[Stored items]
★ ★ ★
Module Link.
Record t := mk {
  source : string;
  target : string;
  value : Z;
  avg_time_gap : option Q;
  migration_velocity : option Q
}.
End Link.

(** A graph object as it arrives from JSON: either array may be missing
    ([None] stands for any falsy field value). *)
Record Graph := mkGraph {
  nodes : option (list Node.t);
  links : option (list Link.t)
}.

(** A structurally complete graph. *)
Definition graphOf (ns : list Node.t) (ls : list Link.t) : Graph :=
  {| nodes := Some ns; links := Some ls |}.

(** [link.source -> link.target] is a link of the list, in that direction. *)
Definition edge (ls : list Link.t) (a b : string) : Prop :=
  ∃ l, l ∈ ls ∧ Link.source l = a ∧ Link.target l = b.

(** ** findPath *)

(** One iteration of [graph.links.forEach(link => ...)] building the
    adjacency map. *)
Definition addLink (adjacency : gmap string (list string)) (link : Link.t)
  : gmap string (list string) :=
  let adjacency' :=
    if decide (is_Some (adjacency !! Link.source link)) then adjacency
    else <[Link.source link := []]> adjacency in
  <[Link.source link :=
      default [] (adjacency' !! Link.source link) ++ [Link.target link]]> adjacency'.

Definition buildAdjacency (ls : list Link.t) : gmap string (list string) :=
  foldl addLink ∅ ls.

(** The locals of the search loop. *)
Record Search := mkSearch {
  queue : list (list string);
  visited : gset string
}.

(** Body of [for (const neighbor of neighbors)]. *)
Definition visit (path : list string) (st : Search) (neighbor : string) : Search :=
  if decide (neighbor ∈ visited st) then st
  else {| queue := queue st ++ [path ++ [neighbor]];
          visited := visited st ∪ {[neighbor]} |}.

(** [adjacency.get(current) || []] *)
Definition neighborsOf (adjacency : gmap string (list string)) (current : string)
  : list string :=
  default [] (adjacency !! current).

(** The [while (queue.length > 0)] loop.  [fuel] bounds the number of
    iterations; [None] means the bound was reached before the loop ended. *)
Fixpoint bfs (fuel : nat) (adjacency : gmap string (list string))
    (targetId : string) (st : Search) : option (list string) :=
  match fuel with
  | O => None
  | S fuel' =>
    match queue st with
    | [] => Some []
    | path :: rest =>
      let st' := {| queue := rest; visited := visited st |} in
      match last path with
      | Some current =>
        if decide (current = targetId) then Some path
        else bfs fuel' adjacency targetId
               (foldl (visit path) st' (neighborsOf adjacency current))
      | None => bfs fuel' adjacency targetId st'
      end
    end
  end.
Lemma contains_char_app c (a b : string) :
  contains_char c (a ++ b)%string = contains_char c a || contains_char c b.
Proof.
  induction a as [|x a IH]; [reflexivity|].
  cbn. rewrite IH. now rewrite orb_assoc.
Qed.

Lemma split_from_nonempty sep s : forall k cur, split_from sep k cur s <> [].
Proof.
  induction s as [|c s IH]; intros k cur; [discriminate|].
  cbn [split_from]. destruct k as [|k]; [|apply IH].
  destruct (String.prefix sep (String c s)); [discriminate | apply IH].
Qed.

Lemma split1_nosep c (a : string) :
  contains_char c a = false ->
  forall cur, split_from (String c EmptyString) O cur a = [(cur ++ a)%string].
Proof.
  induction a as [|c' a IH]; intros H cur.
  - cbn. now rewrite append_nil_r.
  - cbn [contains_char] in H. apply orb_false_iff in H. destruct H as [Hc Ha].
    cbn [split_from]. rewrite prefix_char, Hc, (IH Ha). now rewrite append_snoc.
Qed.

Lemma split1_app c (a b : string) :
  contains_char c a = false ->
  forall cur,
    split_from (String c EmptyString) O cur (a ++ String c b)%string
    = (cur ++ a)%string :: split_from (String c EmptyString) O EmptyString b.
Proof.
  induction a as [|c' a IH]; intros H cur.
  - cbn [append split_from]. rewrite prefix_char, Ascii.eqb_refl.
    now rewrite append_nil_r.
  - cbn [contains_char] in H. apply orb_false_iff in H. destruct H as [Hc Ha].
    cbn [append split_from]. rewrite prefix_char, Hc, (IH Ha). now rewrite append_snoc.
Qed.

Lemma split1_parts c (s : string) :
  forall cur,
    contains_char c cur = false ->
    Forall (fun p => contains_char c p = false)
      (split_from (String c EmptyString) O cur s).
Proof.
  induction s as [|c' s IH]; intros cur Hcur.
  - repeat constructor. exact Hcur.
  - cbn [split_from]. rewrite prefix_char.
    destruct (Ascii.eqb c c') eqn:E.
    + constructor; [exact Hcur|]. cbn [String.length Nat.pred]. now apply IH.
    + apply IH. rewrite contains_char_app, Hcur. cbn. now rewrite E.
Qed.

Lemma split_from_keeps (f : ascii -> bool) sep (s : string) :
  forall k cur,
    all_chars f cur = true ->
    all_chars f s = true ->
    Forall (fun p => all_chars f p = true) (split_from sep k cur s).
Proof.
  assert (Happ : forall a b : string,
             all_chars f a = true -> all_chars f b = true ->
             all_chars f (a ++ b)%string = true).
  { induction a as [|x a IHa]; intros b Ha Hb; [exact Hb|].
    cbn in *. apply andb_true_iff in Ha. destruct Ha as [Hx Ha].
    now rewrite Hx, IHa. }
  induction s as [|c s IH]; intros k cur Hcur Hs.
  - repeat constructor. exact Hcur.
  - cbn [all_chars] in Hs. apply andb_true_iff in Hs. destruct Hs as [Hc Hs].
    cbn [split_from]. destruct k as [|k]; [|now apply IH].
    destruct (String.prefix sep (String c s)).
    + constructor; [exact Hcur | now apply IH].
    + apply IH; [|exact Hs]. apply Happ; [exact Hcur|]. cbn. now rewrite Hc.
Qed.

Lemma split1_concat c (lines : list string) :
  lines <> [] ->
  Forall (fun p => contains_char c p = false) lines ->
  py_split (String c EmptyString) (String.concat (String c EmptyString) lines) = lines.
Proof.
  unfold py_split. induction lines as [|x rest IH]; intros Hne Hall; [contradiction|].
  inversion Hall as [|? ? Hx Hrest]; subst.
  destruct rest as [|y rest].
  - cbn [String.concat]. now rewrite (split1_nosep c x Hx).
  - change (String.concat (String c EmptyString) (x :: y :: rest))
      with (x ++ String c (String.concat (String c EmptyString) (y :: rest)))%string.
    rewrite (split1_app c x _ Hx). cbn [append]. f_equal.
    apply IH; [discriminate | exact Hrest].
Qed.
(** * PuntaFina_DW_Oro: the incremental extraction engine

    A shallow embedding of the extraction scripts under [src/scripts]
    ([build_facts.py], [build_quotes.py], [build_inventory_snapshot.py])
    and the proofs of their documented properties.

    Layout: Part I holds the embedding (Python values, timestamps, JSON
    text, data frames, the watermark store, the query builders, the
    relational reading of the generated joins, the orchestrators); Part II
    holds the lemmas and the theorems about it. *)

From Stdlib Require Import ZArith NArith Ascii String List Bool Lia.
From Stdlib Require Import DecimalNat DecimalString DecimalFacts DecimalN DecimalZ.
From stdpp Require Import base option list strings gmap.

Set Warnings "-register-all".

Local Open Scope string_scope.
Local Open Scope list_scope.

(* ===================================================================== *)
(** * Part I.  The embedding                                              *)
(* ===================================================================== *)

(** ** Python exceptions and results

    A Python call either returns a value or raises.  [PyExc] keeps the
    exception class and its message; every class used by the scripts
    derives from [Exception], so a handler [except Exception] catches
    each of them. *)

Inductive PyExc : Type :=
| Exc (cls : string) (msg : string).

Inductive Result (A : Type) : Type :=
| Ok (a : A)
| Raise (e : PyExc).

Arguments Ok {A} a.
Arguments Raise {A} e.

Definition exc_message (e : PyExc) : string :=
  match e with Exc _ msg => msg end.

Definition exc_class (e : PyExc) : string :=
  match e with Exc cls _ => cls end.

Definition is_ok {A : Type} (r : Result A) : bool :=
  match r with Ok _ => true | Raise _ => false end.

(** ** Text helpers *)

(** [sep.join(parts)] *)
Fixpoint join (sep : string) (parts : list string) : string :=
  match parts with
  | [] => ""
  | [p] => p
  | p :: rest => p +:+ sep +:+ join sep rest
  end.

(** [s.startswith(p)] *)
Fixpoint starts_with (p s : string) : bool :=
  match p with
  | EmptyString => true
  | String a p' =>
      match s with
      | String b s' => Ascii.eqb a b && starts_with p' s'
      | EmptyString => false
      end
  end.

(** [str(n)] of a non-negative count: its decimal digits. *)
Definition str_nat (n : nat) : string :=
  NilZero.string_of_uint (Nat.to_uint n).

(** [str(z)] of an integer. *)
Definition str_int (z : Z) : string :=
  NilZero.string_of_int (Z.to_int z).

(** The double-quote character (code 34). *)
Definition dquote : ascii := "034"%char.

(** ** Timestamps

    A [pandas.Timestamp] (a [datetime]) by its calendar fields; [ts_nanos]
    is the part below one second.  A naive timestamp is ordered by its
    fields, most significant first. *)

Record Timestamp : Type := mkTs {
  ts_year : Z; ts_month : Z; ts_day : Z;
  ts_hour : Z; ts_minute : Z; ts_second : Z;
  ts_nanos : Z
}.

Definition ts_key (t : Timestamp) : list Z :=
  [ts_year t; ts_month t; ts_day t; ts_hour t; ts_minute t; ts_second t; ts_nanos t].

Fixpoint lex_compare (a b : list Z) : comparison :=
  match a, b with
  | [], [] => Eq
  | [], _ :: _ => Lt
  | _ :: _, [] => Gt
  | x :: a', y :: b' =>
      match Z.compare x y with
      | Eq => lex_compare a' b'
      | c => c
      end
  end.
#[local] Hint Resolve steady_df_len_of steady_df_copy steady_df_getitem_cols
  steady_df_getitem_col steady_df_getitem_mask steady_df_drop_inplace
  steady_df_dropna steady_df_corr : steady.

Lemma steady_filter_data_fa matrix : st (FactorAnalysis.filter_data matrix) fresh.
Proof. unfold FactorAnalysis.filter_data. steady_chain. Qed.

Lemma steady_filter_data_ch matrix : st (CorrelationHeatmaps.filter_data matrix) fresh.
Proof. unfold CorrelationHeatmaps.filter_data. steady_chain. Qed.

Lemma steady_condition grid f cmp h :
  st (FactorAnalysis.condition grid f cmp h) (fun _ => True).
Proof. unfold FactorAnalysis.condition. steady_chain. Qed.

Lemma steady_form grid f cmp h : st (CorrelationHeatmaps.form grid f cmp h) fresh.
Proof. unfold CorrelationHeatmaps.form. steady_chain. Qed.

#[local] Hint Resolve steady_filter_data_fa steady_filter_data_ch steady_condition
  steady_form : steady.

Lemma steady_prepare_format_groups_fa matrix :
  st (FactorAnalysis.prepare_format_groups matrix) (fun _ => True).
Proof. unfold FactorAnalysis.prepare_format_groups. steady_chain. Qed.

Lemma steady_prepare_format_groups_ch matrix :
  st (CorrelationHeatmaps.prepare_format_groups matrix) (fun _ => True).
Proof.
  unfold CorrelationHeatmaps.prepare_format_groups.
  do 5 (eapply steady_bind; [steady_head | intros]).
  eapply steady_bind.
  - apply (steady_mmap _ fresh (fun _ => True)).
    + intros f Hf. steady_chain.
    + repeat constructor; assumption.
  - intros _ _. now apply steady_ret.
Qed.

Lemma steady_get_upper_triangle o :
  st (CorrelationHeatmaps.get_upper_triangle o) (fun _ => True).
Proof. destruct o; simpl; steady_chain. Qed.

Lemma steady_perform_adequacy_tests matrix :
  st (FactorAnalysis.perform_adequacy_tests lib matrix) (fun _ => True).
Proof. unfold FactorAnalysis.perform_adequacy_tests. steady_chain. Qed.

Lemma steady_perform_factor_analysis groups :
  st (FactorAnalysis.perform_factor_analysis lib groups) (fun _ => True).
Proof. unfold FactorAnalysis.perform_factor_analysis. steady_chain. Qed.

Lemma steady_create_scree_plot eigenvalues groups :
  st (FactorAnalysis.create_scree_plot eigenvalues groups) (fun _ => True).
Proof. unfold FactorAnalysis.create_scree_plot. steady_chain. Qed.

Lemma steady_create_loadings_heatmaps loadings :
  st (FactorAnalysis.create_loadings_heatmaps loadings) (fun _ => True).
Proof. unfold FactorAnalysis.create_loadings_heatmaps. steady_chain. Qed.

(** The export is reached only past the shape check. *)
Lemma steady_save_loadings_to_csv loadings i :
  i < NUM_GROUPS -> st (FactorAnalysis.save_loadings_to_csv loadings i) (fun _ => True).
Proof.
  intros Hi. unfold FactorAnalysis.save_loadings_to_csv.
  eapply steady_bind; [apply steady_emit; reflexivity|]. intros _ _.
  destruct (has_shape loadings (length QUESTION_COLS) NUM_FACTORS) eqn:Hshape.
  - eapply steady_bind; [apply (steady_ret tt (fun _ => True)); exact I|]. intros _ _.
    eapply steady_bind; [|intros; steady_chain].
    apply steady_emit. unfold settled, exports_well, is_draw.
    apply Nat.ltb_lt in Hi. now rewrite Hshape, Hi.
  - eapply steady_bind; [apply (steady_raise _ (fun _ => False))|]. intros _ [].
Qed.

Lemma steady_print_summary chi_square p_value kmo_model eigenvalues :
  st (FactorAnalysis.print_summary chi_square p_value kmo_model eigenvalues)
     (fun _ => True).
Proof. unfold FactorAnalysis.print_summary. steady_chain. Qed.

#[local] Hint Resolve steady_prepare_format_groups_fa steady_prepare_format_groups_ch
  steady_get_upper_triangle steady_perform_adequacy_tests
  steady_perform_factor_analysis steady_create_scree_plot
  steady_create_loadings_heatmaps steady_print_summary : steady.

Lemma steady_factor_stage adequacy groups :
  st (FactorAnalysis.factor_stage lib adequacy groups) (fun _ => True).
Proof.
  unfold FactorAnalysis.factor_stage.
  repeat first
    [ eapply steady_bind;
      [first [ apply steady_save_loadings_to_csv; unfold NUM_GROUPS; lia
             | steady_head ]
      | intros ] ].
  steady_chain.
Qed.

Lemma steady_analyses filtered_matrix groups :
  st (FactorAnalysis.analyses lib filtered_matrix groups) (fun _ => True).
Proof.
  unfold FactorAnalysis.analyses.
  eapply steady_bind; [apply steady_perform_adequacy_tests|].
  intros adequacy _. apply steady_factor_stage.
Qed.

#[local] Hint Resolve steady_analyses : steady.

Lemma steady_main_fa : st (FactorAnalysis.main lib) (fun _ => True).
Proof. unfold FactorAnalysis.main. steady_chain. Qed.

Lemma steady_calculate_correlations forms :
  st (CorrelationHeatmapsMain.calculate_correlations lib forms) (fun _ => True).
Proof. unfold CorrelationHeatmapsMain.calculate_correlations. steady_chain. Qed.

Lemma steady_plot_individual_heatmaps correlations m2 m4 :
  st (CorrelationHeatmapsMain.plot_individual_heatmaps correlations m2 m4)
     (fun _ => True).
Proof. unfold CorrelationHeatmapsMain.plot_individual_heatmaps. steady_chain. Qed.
★ ★ ★
Every line from the line containing "exception class and" through the line containing "starts_with p' s'" in the records above must be retyped exactly. Leave out the rest.

    exception class and its message; every class used by the scripts
    derives from [Exception], so a handler [except Exception] catches
    each of them. *)

Inductive PyExc : Type :=
| Exc (cls : string) (msg : string).

Inductive Result (A : Type) : Type :=
| Ok (a : A)
| Raise (e : PyExc).

Arguments Ok {A} a.
Arguments Raise {A} e.

Definition exc_message (e : PyExc) : string :=
  match e with Exc _ msg => msg end.

Definition exc_class (e : PyExc) : string :=
  match e with Exc cls _ => cls end.

Definition is_ok {A : Type} (r : Result A) : bool :=
  match r with Ok _ => true | Raise _ => false end.

(** ** Text helpers *)

(** [sep.join(parts)] *)
Fixpoint join (sep : string) (parts : list string) : string :=
  match parts with
  | [] => ""
  | [p] => p
  | p :: rest => p +:+ sep +:+ join sep rest
  end.

(** [s.startswith(p)] *)
Fixpoint starts_with (p s : string) : bool :=
  match p with
  | EmptyString => true
  | String a p' =>
      match s with
      | String b s' => Ascii.eqb a b && starts_with p' s'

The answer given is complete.